The builders created Lego skating ponds, snowy chimneypots, sleighs, baubles, trees, fairy lights and Santas, while the producers raided every Yuletide cliche they could think of.

It all underlined the certainty that this show was filmed during the July heatwave. Not that any of this made it unwatchable. Surveying his celeb’s inept attempts to clip bricks together, Jack said heavily: ‘Right now I’m keeping my expectations low.’ The perfect attitude for approaching any show with ‘Christmas’ in the title.

A more realistic portrayal of a family Christmas was delivered in Rise Of The Clans (BBC4). Historian Neil Oliver recounted the birth of the Stuart dynasty, as Queen Joan, the wife of murdered monarch James I, took vengeance on her enemies.

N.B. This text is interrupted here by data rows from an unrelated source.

(* ===== verification/SparseDev.v ===== *)
(** * A sparse drive

    A drive of a given size that holds only the sectors that were written; the others are zero.  It
    fulfils the contract of [BlockDev] and runs the file systems on volumes of realistic size.  It
    also hands out buffers, as many as its counter allows. *)
From S2P Require Import Prelude BlockDev Fat16.

Record sparse := Sparse { sd_size : Z; sd_map : sectors; sd_buffers : Z }.
Definition zero_sector : list Z := replicate 512 0.
Definition sd_get (d : sparse) (x : Z) : list Z := default zero_sector (sd_map d !! x).
Fixpoint sd_run (k : nat) (d : sparse) (x : Z) : list Z :=
  match k with
  | O => []
  | S k' => sd_get d x ++ sd_run k' d (x + 1)
  end.
(** Drive 0 has the count sectors from lba on. *)
Definition sd_in (d : sparse) (drive lba count : Z) : bool :=
  (drive =? 0) && (0 <=? lba) && (1 <=? count) && (lba + count <=? sd_size d).

#[global] Instance sparse_dev : BlockDev sparse := {
  ata_read drive lba count := fun d => Ok (if sd_in d drive lba count then Some (sd_run (Z.to_nat count) d lba) else None, d);
  ata_write drive lba count b := fun d =>
    if sd_in d drive lba count then Ok (true, Sparse (sd_size d) (put_run (sd_map d) lba (Z.to_nat count) b) (sd_buffers d)) else Ok (false, d);
  ata_get_sector_count drive := fun d => Ok (if drive =? 0 then sd_size d else 0, d);
}.
#[global] Instance sparse_buffers : Fat16.Buffers sparse := {
  Fat16.kmalloc n := fun d => Ok (if 0 <? sd_buffers d then (4096, Sparse (sd_size d) (sd_map d) (sd_buffers d - 1)) else (0, d));
  Fat16.kfree p := fun d => Ok (tt, Sparse (sd_size d) (sd_map d) (sd_buffers d + 1));
}.

(** All sectors of the drive *)
Definition all_zero (n : Z) : sectors := gset_to_gmap zero_sector (list_to_set (map Z.of_nat (seq 0 (Z.to_nat n)))).
Definition sd_sectors (d : sparse) (drive : Z) : sectors := if drive =? 0 then sd_map d ∪ all_zero (sd_size d) else ∅.

Record sparse_ok (d : sparse) : Prop := {
  sp_size : 0 <= sd_size d <= 4294967296;
  sp_map : forall x b, sd_map d !! x = Some b -> 0 <= x < sd_size d /\ is_sector b;
}.

Lemma zero_sector_ok : is_sector zero_sector.
Proof. split; [done|]. apply Forall_replicate. unfold is_u8. lia. Qed.
Lemma all_zero_lookup n x : all_zero n !! x = if decide (0 <= x < n) then Some zero_sector else None.
Proof.
  unfold all_zero. rewrite lookup_gset_to_gmap. case_decide as Hx.
  - rewrite option_guard_True; [done|]. apply elem_of_list_to_set, list_elem_of_In, in_map_iff. exists (Z.to_nat x).
    rewrite in_seq. split; lia.
  - rewrite option_guard_False; [done|]. intros (i & <- & Hi%in_seq)%elem_of_list_to_set%list_elem_of_In%in_map_iff. lia.
Qed.
Lemma sd_sectors_lookup d x : sparse_ok d ->
  sd_sectors d 0 !! x = if decide (0 <= x < sd_size d) then Some (sd_get d x) else None.
Proof.
  intros [_ Hm]. unfold sd_sectors, sd_get. cbn [Z.eqb]. rewrite lookup_union, all_zero_lookup.
  destruct (sd_map d !! x) as [b|] eqn:E; case_decide as Hx; try done.
  by destruct (Hm _ _ E).
Qed.
Lemma sd_get_ok d x : sparse_ok d -> is_sector (sd_get d x).
Proof. intros [_ Hm]. unfold sd_get. destruct (sd_map d !! x) eqn:E; [by eapply Hm|apply zero_sector_ok]. Qed.
Lemma sd_run_get k : forall d x, sparse_ok d -> 0 <= x -> x + Z.of_nat k <= sd_size d -> sd_run k d x = get_run (sd_sectors d 0) x k.
Proof.
  induction k as [|k IH]; intros d x Hok Hx Hl; cbn [sd_run get_run]; [done|].
  rewrite sd_sectors_lookup, decide_True by (done || lia). f_equal. apply IH; [done|lia|lia].
Qed.
Lemma sd_in_run d drive lba count : sparse_ok d -> 1 <= count -> has_run (sd_sectors d drive) lba (Z.to_nat count) ->
  drive = 0 /\ 0 <= lba /\ lba + count <= sd_size d /\ sd_in d drive lba count = true.
Proof.
  intros Hok Hc Hr. unfold sd_in, sd_sectors in *. destruct (Z.eqb_spec drive 0) as [->|].
  - change (sd_map d ∪ all_zero (sd_size d)) with (sd_sectors d 0) in Hr.
    pose proof (Hr 0%nat ltac:(lia)) as [a Ha]. pose proof (Hr (Z.to_nat (count - 1)) ltac:(lia)) as [b Hb].
    rewrite sd_sectors_lookup in Ha, Hb by done. case_decide as H1; [|done]. case_decide as H2; [|done].
    rewrite !(proj2 (Z.leb_le _ _)) by lia. split_and!; [done|lia|lia|done].
  - pose proof (Hr 0%nat ltac:(lia)) as [a Ha]. by rewrite lookup_empty in Ha.
Qed.
Lemma put_run_union k : forall (m z : sectors) a b, put_run (m ∪ z) a k b = put_run m a k b ∪ z.
Proof. induction k as [|k IH]; intros m z a b; cbn [put_run]; [done|]. by rewrite insert_union_l, IH. Qed.
Lemma put_run_ok k : forall (m : sectors) a b n, (forall x c, m !! x = Some c -> 0 <= x < n /\ is_sector c) -> 0 <= a -> a + Z.of_nat k <= n ->
  length b = (k * 512)%nat -> Forall is_u8 b -> forall x c, put_run m a k b !! x = Some c -> 0 <= x < n /\ is_sector c.
Proof.
  induction k as [|k IH]; intros m a b n Hm Ha Hn Hl Hu; cbn [put_run]; [done|].
  apply IH; [|lia|lia|rewrite length_drop; lia|by apply Forall_drop].
  intros x c. rewrite lookup_insert. case_decide; [|apply Hm]. intros [= <-]. split; [lia|].
  split; [rewrite length_take; lia|by apply Forall_take].
Qed.

#[global] Program Instance sparse_dev_ok : BlockDevOk sparse := {
  dev_ok := sparse_ok;
  dev_sectors := sd_sectors;
  dev_covers d drive := drive = 0;
}.
Next Obligation.
  intros d drive lba b Hok. unfold sd_sectors. destruct (Z.eqb_spec drive 0); [|by rewrite lookup_empty].
  change (sd_map d ∪ all_zero (sd_size d)) with (sd_sectors d 0). rewrite sd_sectors_lookup by done.
  case_decide; [|done]. intros [= <-]. split; [by apply sd_get_ok|]. destruct (sp_size d Hok). unfold is_u32. lia.
Qed.
Next Obligation.
  intros d drive lba count Hok Hc Hr. destruct (sd_in_run d drive lba count Hok ltac:(lia) Hr) as (-> & Hl & Hs & Hin).
  exists d. cbn. rewrite Hin, sd_run_get by (done || lia). done.
Qed.
Next Obligation.
  intros d drive lba Hok -> Hu Hn. exists d. cbn. replace (sd_in d 0 lba 1) with false; [done|]. symmetry. unfold sd_in. cbn [Z.eqb andb].
  rewrite sd_sectors_lookup in Hn by done. case_decide; [done|]. bdestr; simpl; try done. unfold is_u32 in Hu. lia.
Qed.
Next Obligation.
  intros d drive lba count b Hok Hc Hr Hl Hu. destruct (sd_in_run d drive lba count Hok ltac:(lia) Hr) as (-> & H0 & Hs & Hin).
  exists (Sparse (sd_size d) (put_run (sd_map d) lba (Z.to_nat count) b) (sd_buffers d)). cbn. rewrite Hin. split_and!; [done| | |].
  - split; [apply Hok|]. cbn [sd_map sd_size]. apply (put_run_ok _ _ _ _ (sd_size d)); [apply Hok|done|lia|done|done].
  - unfold sd_sectors. cbn. by rewrite put_run_union.
  - intros drive' Hd. unfold sd_sectors. by rewrite (proj2 (Z.eqb_neq _ _)).
Qed.
Next Obligation.
  intros d drive lba b Hok -> Hu Hn _. exists d. cbn. replace (sd_in d 0 lba 1) with false; [done|]. symmetry. unfold sd_in. cbn [Z.eqb andb].
  rewrite sd_sectors_lookup in Hn by done. case_decide; [done|]. bdestr; simpl; try done. unfold is_u32 in Hu. lia.
Qed.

Rise Of The Clans: Historian Neil Oliver (pictured) recounted the birth of the Stuart dynasty

One was flayed alive. Another was forced to watch the evisceration of his son. A third was hurled into a dungeon wearing a paper crown painted with insults. We’ve all got an auntie like Queen Joan.

Meanwhile, old King Robert refused to eat and died of depression. With his last words, he pleaded to be buried in a dungheap. Christmas can do that to some people.

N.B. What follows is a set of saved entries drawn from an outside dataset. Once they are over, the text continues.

(* ===== verification/Fat16File.v ===== *)
(** * FAT16: files of the current directory

    Overwriting a file and reading it: the file system operations composed from the rules for the
    table, the chains and the directories. *)
From S2P Require Import Prelude BlockDev Fat16Name Fat16 SparseDev Fat16Vol Fat16Chain Fat16Write Fat16Dir.
From S2P Require Libc.
Import Fat16Name Fat16.

(** What the buffers promise: they leave the drives alone. *)
Class BuffersOk (D : Type) `{BlockDevOk D} `{Buffers D} := {
  kmalloc_keeps d n : dev_ok d -> exists p d', kmalloc n d = Ok (p, d') /\ dev_ok d' /\ dev_sectors d' = dev_sectors d;
  kfree_keeps d p : dev_ok d -> exists d', kfree p d = Ok (tt, d') /\ dev_ok d' /\ dev_sectors d' = dev_sectors d;
}.
#[global] Program Instance sparse_buffers_ok : BuffersOk sparse.
Next Obligation.
  intros d n Hok. cbn. destruct (0 <? sd_buffers d); eexists _, _; (split; [reflexivity|]); [|done].
  split; [|done]. by destruct Hok.
Qed.
Next Obligation. intros d p Hok. cbn. eexists. split; [reflexivity|]. split; [|done]. by destruct Hok. Qed.

Lemma CHAIN_size : Z.of_nat CHAIN = 65537.
Proof. unfold CHAIN. lia. Qed.
Lemma CHAIN_S : CHAIN = S (Z.to_nat 65536).
Proof. unfold CHAIN. lia. Qed.

Lemma entry_of_wf raw : length raw = 32%nat -> Forall is_u8 raw -> entry_wf (entry_of raw).
Proof.
  intros Hl Hu. constructor; unfold entry_of; cbn [Name Ext Attr de_mid FirstCluster FileSize].
  - split; [rewrite length_take; lia|by apply Forall_take].
  - split; [rewrite length_take, length_drop; lia|by apply Forall_take, Forall_drop].
  - by apply nth_u8.
  - split; [rewrite length_take, length_drop; lia|by apply Forall_take, Forall_drop].
  - by apply get16_range.
  - by apply get32_u32.
Qed.

Section claims.
Context {D : Type} `{BlockDevOk D} `{Buffers D} (g : geo).
Implicit Types s : @fat16 D.

(** ** Directories and clusters do not meet *)

Lemma dir_raws_ext m m' L : (forall p, p ∈ L -> m' (pos_lba g p) = m (pos_lba g p)) -> dir_raws g m' L = dir_raws g m L.
Proof.
  intros He. induction L as [|p L IH]; [done|]. unfold dir_raws in *. rewrite !bind_cons, He by (by left).
  f_equal. apply IH. intros q Hq. apply He. by right.
Qed.
Lemma dir_outside F dc L ds cs p : geo_ok g -> dir_at g F dc L ds -> Forall (cluster_ok g) cs -> (forall x, x ∈ cs -> x ∉ ds) -> p ∈ L ->
  ~ in_clusters g cs (pos_lba g p).
Proof.
  intros Hg Hd Hcs Hdis Hp (c & Hc & Hx). destruct (dir_pos_in g F dc L ds p Hg Hd Hp) as [_ [Hlow|(d & Hdd & Hx')]].
  - rewrite list.Forall_forall in Hcs. pose proof (cluster_lba_in g c Hg (Hcs c Hc)). lia.
  - assert (c = d) as -> by (by eapply cluster_lba_disjoint). by apply (Hdis d).
Qed.
(** The sector of a directory is not one of a chain that does not belong to it. *)
Lemma chain_bytes_frame F dc L ds m m' cs p : geo_ok g -> dir_at g F dc L ds -> Forall (cluster_ok g) cs -> (forall x, x ∈ cs -> x ∉ ds) -> p ∈ L ->
  (forall x, x <> pos_lba g p -> m' x = m x) -> chain_bytes g m' cs = chain_bytes g m cs.
Proof.
  intros Hg Hd Hcs Hdis Hp He. pose proof (go_spc g Hg). unfold chain_bytes. induction cs as [|c cs IH]; [done|].
  rewrite !bind_cons, IH; [f_equal|by inversion Hcs|intros x Hx; apply Hdis; by right]. apply sec_run_ext. intros y Hy.
  apply He. intros ->. eapply (dir_outside F dc L ds (c :: cs) p); [done|done|done|done|done|]. exists c. split; [by left|lia].
Qed.

(** ** Overwriting a file *)

(** The file e of the volume holds the bytes data in the clusters cs. *)
Record holds (F : Z -> Z) (m : Z -> list Z) (e : FAT16_DirEntry) (cs data : list Z) : Prop := {
  ho_chain : chain g F (FirstCluster e) cs;
  ho_size : FileSize e = Z.of_nat (length data);
  ho_room : Z.of_nat (length data) <= cluster_size g * Z.of_nat (length cs);
  ho_bytes : take (length data) (chain_bytes g m cs) = data;
}.
(** The part of the volume outside the clusters xs and the sector x is as before. *)
Definition others_kept (F : Z -> Z) (m : Z -> list Z) (F' : Z -> Z) (m' : Z -> list Z) (xs : list Z) (x : Z) : Prop :=
  (forall c, c ∉ xs -> F' c = F c) /\ (forall y, ~ in_clusters g xs y -> y <> x -> m' y = m y).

This retelling consisted almost entirely of pantomime and teeth-gnashing with no dialogue. Neil was relishing all the gore — even the route of armies marching across parchment maps was marked in droplets of blood.

Every skirmish and assassination was re-enacted with terrific enthusiasm by huge men waving battle-axes. It was history for people who think Game Of Thrones is tame and soppy.

And as another tankard of ale went flying, and daggers flashed, you could almost taste the mince pies. Merry Christmas.